(** Two vectors with items. *)
Definition filled_two : world (A := Z) :=
  match run_calls objects 0 4 [CInsert 0 2 0 1; CInsert 0 5 1 1; CInsert 1 3 0 2] two with Returned (_, w) => w | _ => two end.
Definition first_v : VectorImpl := default null_vector (filled_two.1 !! 0%nat).
Definition second_v : VectorImpl := default null_vector (filled_two.1 !! 1%nat).

Lemma objects_ok : traits_ok objects.
Proof. done. Qed.

Lemma filled_good : wf objects 4 0 filled_two.2 [first_v; second_v] ∧ plenty filled_two.2.
Proof.
  pose proof (run_good objects 0 4 ltac:(lia) objects_ok) as Hstep.
  pose proof (reach_good objects 0 4 ltac:(lia) objects_ok two two_reached) as H0.
  eassert (good objects 4 _) as H1.
  { eapply (Hstep (CInsert 0 2 0 1)); [exact H0| |vm_compute; reflexivity]. exists null_vector, []. unfold fits, kMinVectorCapacity, sizeof_SharedBuffer. cbn. split_and!; try done; lia. }
  eassert (good objects 4 _) as H2.
  { eapply (Hstep (CInsert 0 5 1 1)); [exact H1| |vm_compute; reflexivity]. eexists _, _. unfold fits, kMinVectorCapacity, sizeof_SharedBuffer. cbn. split_and!; try done; cbn; lia. }
  eassert (good objects 4 _) as H3.
  { eapply (Hstep (CInsert 1 3 0 2)); [exact H2| |vm_compute; reflexivity]. eexists _, _. unfold fits, kMinVectorCapacity, sizeof_SharedBuffer. cbn. split_and!; try done; cbn; lia. }
  exact H3.
Qed.
(** [strncpy16] always writes one unit more than it takes from the source, also
    when it has taken [n]. *)
Lemma strncpy16_writes signed p : ∀ n q out, strncpy16_loop signed n p q = Returned out →
  (length q < length out)%nat ∧ last out = Some 0 ∧ (length out ≤ length q + n + 1)%nat.
Proof.
  induction p as [|u p IH]; intros [|n] q out; cbn [strncpy16_loop]; try done.
  1,2: intros [= <-]; rewrite length_app, last_snoc; cbn; split_and!; [lia|done|lia].
  case_match; [intros [= <-]; rewrite !length_app, last_snoc; cbn; split_and!; [lia|done|lia]|].
  intros Hr%IH. rewrite length_app in Hr. cbn in Hr. destruct Hr as (? & ? & ?). split_and!; [lia|done|lia].
Qed.

(** [strncpy16]: what it writes ends with zero, and takes one unit more than [n] when
    it stops at [n]. *)
Theorem strncpy16_fits signed src n out : 0 ≤ n → strncpy16 signed src n = Returned out →
  out ≠ [] ∧ last out = Some 0 ∧ Z.of_nat (length out) ≤ n + 1.
Proof. intros Hn (? & ? & ?)%strncpy16_writes. cbn in *. split_and!; [by destruct out; [cbn in *; lia|]|done|lia]. Qed.

(** The bound is reached, and the units are cut to a [char] on the way. *)
Theorem strncpy16_narrows : strncpy16 false [0x3b1; 0x141] 2 = Returned [0xb1; 0x41; 0] ∧ strncpy16 false [0x100; 0x41] 2 = Returned [0; 0].
Proof. by vm_compute. Qed.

========

Task brief: The full set of entries must be transcribed exactly.

Response to this exercise:
(** Two vectors with items. *)
Definition filled_two : world (A := Z) :=
  match run_calls objects 0 4 [CInsert 0 2 0 1; CInsert 0 5 1 1; CInsert 1 3 0 2] two with Returned (_, w) => w | _ => two end.
Definition first_v : VectorImpl := default null_vector (filled_two.1 !! 0%nat).
Definition second_v : VectorImpl := default null_vector (filled_two.1 !! 1%nat).

Lemma objects_ok : traits_ok objects.
Proof. done. Qed.

Lemma filled_good : wf objects 4 0 filled_two.2 [first_v; second_v] ∧ plenty filled_two.2.
Proof.
  pose proof (run_good objects 0 4 ltac:(lia) objects_ok) as Hstep.
  pose proof (reach_good objects 0 4 ltac:(lia) objects_ok two two_reached) as H0.
  eassert (good objects 4 _) as H1.
  { eapply (Hstep (CInsert 0 2 0 1)); [exact H0| |vm_compute; reflexivity]. exists null_vector, []. unfold fits, kMinVectorCapacity, sizeof_SharedBuffer. cbn. split_and!; try done; lia. }
  eassert (good objects 4 _) as H2.
  { eapply (Hstep (CInsert 0 5 1 1)); [exact H1| |vm_compute; reflexivity]. eexists _, _. unfold fits, kMinVectorCapacity, sizeof_SharedBuffer. cbn. split_and!; try done; cbn; lia. }
  eassert (good objects 4 _) as H3.
  { eapply (Hstep (CInsert 1 3 0 2)); [exact H2| |vm_compute; reflexivity]. eexists _, _. unfold fits, kMinVectorCapacity, sizeof_SharedBuffer. cbn. split_and!; try done; cbn; lia. }
  exact H3.
Qed.
(** [strncpy16] always writes one unit more than it takes from the source, also
    when it has taken [n]. *)
Lemma strncpy16_writes signed p : ∀ n q out, strncpy16_loop signed n p q = Returned out →
  (length q < length out)%nat ∧ last out = Some 0 ∧ (length out ≤ length q + n + 1)%nat.
Proof.
  induction p as [|u p IH]; intros [|n] q out; cbn [strncpy16_loop]; try done.
  1,2: intros [= <-]; rewrite length_app, last_snoc; cbn; split_and!; [lia|done|lia].
  case_match; [intros [= <-]; rewrite !length_app, last_snoc; cbn; split_and!; [lia|done|lia]|].
  intros Hr%IH. rewrite length_app in Hr. cbn in Hr. destruct Hr as (? & ? & ?). split_and!; [lia|done|lia].
Qed.

(** [strncpy16]: what it writes ends with zero, and takes one unit more than [n] when
    it stops at [n]. *)
Theorem strncpy16_fits signed src n out : 0 ≤ n → strncpy16 signed src n = Returned out →
  out ≠ [] ∧ last out = Some 0 ∧ Z.of_nat (length out) ≤ n + 1.
Proof. intros Hn (? & ? & ?)%strncpy16_writes. cbn in *. split_and!; [by destruct out; [cbn in *; lia|]|done|lia]. Qed.

(** The bound is reached, and the units are cut to a [char] on the way. *)
Theorem strncpy16_narrows : strncpy16 false [0x3b1; 0x141] 2 = Returned [0xb1; 0x41; 0] ∧ strncpy16 false [0x100; 0x41] 2 = Returned [0; 0].
Proof. by vm_compute. Qed.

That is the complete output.